**TASK GOAL:** Reproduce the entries shown below only from the line with "(* ===== verification/Queries.v ===== *)" down to the line with "Definition UpdateTenant (uuid", keeping both end lines and copying each one exactly.

START PROVIDED ENTRIES

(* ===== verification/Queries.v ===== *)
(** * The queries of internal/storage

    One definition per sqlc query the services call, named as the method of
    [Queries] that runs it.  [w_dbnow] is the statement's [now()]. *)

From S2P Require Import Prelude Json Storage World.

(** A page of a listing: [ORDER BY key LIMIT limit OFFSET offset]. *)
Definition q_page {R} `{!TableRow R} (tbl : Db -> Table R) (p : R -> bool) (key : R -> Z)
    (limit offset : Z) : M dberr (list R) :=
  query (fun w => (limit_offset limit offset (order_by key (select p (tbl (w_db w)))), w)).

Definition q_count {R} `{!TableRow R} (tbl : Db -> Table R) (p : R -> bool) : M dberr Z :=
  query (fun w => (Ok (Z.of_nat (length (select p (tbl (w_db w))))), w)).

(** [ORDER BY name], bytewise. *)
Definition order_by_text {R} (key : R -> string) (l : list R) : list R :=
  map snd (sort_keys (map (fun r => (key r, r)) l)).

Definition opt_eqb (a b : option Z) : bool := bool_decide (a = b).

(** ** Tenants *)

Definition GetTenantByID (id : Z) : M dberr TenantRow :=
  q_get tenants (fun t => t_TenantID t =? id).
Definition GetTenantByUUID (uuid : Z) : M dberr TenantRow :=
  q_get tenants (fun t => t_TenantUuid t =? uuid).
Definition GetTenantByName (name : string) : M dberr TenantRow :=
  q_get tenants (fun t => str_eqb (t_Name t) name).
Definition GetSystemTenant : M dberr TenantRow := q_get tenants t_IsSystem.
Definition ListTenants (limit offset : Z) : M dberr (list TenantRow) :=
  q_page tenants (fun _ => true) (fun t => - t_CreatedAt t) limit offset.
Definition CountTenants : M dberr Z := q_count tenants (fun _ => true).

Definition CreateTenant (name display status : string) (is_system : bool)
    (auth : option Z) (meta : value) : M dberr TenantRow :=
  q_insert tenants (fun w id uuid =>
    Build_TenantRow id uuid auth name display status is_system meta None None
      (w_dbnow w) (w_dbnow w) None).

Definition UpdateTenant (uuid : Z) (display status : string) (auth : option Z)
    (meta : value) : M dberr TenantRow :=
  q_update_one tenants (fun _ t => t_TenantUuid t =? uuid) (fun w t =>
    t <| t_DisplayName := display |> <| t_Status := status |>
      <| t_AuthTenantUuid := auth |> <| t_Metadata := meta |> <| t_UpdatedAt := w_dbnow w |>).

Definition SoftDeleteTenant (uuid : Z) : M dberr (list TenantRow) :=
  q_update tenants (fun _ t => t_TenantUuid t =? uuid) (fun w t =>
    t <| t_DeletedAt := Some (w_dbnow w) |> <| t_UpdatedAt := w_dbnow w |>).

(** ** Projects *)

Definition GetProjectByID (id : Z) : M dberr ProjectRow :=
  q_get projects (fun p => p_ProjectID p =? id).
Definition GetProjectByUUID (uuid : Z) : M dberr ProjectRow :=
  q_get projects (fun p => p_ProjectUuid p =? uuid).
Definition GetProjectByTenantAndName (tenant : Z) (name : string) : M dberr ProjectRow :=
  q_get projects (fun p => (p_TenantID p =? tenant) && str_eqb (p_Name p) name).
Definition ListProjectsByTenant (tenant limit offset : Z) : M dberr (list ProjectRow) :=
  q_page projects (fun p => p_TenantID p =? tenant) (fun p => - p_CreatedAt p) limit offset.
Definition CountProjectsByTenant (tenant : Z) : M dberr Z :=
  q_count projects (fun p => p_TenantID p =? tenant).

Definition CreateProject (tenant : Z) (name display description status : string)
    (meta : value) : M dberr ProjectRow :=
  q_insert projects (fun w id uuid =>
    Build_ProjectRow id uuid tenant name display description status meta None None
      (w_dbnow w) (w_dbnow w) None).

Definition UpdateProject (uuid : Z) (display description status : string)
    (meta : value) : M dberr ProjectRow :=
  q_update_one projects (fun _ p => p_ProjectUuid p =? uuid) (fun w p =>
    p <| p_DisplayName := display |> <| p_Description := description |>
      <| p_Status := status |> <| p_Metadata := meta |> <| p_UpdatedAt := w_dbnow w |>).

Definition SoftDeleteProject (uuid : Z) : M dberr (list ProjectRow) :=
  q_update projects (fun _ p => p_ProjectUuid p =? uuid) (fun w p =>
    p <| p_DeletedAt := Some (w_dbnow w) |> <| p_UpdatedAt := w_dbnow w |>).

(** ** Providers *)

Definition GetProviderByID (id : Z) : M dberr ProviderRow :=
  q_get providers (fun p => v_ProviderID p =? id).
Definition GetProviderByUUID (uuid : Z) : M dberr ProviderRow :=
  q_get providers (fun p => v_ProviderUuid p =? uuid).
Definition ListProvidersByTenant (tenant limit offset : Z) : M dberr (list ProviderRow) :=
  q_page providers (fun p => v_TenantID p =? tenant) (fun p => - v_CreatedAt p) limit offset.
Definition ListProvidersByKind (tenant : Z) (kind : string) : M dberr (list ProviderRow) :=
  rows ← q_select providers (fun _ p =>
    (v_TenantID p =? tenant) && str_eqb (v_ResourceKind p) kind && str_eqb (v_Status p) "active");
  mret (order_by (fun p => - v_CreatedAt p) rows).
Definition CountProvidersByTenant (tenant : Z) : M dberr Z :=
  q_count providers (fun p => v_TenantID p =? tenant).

END PROVIDED ENTRIES
START PROVIDED ENTRIES

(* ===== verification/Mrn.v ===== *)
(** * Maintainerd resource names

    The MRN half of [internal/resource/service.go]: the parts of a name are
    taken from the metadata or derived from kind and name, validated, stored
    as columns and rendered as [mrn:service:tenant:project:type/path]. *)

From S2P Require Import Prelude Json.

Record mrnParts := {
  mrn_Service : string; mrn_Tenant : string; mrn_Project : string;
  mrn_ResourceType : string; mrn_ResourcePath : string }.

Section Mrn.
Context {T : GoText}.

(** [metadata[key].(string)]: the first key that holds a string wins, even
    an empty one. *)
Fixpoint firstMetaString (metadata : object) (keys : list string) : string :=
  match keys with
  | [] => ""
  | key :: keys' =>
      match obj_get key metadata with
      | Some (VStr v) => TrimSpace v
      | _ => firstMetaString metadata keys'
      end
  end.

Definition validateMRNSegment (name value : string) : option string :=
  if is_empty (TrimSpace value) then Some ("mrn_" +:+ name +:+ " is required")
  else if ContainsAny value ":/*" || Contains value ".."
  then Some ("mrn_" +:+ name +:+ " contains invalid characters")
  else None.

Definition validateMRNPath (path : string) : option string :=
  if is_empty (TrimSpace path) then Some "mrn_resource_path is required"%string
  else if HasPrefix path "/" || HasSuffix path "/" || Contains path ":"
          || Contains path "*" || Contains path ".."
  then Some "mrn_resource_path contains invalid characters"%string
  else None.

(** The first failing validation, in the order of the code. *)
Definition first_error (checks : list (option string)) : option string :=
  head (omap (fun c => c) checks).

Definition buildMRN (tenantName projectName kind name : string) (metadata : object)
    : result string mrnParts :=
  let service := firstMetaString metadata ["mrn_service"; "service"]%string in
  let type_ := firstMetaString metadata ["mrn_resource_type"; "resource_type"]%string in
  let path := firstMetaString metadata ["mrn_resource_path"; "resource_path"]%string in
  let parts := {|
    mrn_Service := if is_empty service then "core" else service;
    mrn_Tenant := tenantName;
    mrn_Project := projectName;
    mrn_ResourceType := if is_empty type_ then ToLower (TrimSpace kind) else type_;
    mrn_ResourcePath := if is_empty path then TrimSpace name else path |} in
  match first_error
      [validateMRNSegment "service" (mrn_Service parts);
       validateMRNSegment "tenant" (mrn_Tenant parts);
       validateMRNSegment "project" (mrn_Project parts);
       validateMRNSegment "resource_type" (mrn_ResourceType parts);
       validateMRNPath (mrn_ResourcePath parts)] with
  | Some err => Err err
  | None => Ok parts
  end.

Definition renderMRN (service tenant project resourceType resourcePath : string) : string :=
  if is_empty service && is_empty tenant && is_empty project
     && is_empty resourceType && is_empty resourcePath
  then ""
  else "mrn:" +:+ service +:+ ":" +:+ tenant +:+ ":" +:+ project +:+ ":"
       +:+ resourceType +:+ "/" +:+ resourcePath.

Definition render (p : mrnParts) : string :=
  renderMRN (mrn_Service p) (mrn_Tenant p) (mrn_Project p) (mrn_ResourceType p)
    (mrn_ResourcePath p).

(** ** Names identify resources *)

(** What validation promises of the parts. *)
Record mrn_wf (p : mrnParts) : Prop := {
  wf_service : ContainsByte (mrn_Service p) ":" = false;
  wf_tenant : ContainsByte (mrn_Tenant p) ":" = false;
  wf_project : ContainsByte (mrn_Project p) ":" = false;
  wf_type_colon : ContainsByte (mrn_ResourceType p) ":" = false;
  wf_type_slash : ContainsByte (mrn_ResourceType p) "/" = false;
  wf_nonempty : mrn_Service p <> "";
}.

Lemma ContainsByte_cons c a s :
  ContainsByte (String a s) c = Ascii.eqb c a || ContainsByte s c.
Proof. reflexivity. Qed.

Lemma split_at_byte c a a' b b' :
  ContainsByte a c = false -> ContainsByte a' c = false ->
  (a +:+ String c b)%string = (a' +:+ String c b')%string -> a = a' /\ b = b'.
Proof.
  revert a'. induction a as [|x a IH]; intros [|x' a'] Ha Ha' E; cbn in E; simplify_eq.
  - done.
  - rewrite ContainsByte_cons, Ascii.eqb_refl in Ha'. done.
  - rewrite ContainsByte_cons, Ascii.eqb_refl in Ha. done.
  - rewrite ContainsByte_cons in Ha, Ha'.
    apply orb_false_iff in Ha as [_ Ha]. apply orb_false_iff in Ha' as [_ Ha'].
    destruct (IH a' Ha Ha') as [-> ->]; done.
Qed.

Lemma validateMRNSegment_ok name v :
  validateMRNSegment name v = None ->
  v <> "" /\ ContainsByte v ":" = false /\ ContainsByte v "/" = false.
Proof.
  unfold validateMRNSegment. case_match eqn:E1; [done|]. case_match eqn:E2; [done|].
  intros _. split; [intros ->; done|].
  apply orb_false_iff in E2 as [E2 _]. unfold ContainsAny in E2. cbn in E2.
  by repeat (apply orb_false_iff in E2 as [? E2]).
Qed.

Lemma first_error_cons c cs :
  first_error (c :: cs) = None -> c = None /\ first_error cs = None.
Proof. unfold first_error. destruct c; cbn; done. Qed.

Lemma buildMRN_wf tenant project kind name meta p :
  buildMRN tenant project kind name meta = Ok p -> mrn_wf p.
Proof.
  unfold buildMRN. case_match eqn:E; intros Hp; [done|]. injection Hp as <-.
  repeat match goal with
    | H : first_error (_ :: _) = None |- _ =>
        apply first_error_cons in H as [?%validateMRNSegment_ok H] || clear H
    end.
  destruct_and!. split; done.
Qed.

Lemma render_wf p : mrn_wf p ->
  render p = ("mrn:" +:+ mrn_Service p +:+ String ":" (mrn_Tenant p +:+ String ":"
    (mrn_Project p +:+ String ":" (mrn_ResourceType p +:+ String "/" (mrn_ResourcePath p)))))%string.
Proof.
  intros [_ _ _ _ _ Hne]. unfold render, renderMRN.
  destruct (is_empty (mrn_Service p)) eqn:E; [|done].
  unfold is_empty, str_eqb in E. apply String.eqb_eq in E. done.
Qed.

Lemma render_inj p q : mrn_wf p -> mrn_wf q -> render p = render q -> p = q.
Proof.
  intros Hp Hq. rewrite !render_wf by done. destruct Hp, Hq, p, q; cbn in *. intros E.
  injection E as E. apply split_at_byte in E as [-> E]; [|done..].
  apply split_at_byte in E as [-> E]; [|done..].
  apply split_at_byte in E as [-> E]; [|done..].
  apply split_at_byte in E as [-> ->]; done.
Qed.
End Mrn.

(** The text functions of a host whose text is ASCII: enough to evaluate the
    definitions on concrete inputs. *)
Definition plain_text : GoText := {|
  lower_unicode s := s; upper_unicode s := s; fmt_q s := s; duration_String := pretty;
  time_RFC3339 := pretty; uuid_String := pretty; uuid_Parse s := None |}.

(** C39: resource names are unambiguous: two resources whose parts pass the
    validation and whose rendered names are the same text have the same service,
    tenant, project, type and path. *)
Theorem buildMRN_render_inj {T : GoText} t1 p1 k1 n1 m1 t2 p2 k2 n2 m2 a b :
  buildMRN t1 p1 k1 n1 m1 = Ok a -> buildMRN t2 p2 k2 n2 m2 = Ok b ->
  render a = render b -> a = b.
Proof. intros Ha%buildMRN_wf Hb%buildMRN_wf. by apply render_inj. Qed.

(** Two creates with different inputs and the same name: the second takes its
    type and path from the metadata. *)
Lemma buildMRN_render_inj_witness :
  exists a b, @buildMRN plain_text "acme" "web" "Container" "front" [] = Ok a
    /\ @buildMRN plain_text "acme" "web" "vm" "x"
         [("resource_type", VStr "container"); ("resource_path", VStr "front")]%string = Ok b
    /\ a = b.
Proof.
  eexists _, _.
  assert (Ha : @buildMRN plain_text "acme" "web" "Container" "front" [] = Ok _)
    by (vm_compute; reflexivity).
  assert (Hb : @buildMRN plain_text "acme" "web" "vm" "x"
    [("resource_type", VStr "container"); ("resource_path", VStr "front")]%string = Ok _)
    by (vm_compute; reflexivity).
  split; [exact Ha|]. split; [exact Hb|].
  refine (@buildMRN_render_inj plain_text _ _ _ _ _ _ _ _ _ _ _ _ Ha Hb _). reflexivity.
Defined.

END PROVIDED ENTRIES

**ANSWER TO THIS PROBLEM:**
(* ===== verification/Queries.v ===== *)
(** * The queries of internal/storage

    One definition per sqlc query the services call, named as the method of
    [Queries] that runs it.  [w_dbnow] is the statement's [now()]. *)

From S2P Require Import Prelude Json Storage World.

(** A page of a listing: [ORDER BY key LIMIT limit OFFSET offset]. *)
Definition q_page {R} `{!TableRow R} (tbl : Db -> Table R) (p : R -> bool) (key : R -> Z)
    (limit offset : Z) : M dberr (list R) :=
  query (fun w => (limit_offset limit offset (order_by key (select p (tbl (w_db w)))), w)).

Definition q_count {R} `{!TableRow R} (tbl : Db -> Table R) (p : R -> bool) : M dberr Z :=
  query (fun w => (Ok (Z.of_nat (length (select p (tbl (w_db w))))), w)).

(** [ORDER BY name], bytewise. *)
Definition order_by_text {R} (key : R -> string) (l : list R) : list R :=
  map snd (sort_keys (map (fun r => (key r, r)) l)).

Definition opt_eqb (a b : option Z) : bool := bool_decide (a = b).

(** ** Tenants *)

Definition GetTenantByID (id : Z) : M dberr TenantRow :=
  q_get tenants (fun t => t_TenantID t =? id).
Definition GetTenantByUUID (uuid : Z) : M dberr TenantRow :=
  q_get tenants (fun t => t_TenantUuid t =? uuid).
Definition GetTenantByName (name : string) : M dberr TenantRow :=
  q_get tenants (fun t => str_eqb (t_Name t) name).
Definition GetSystemTenant : M dberr TenantRow := q_get tenants t_IsSystem.
Definition ListTenants (limit offset : Z) : M dberr (list TenantRow) :=
  q_page tenants (fun _ => true) (fun t => - t_CreatedAt t) limit offset.
Definition CountTenants : M dberr Z := q_count tenants (fun _ => true).

Definition CreateTenant (name display status : string) (is_system : bool)
    (auth : option Z) (meta : value) : M dberr TenantRow :=
  q_insert tenants (fun w id uuid =>
    Build_TenantRow id uuid auth name display status is_system meta None None
      (w_dbnow w) (w_dbnow w) None).

Definition UpdateTenant (uuid : Z) (display status : string) (auth : option Z)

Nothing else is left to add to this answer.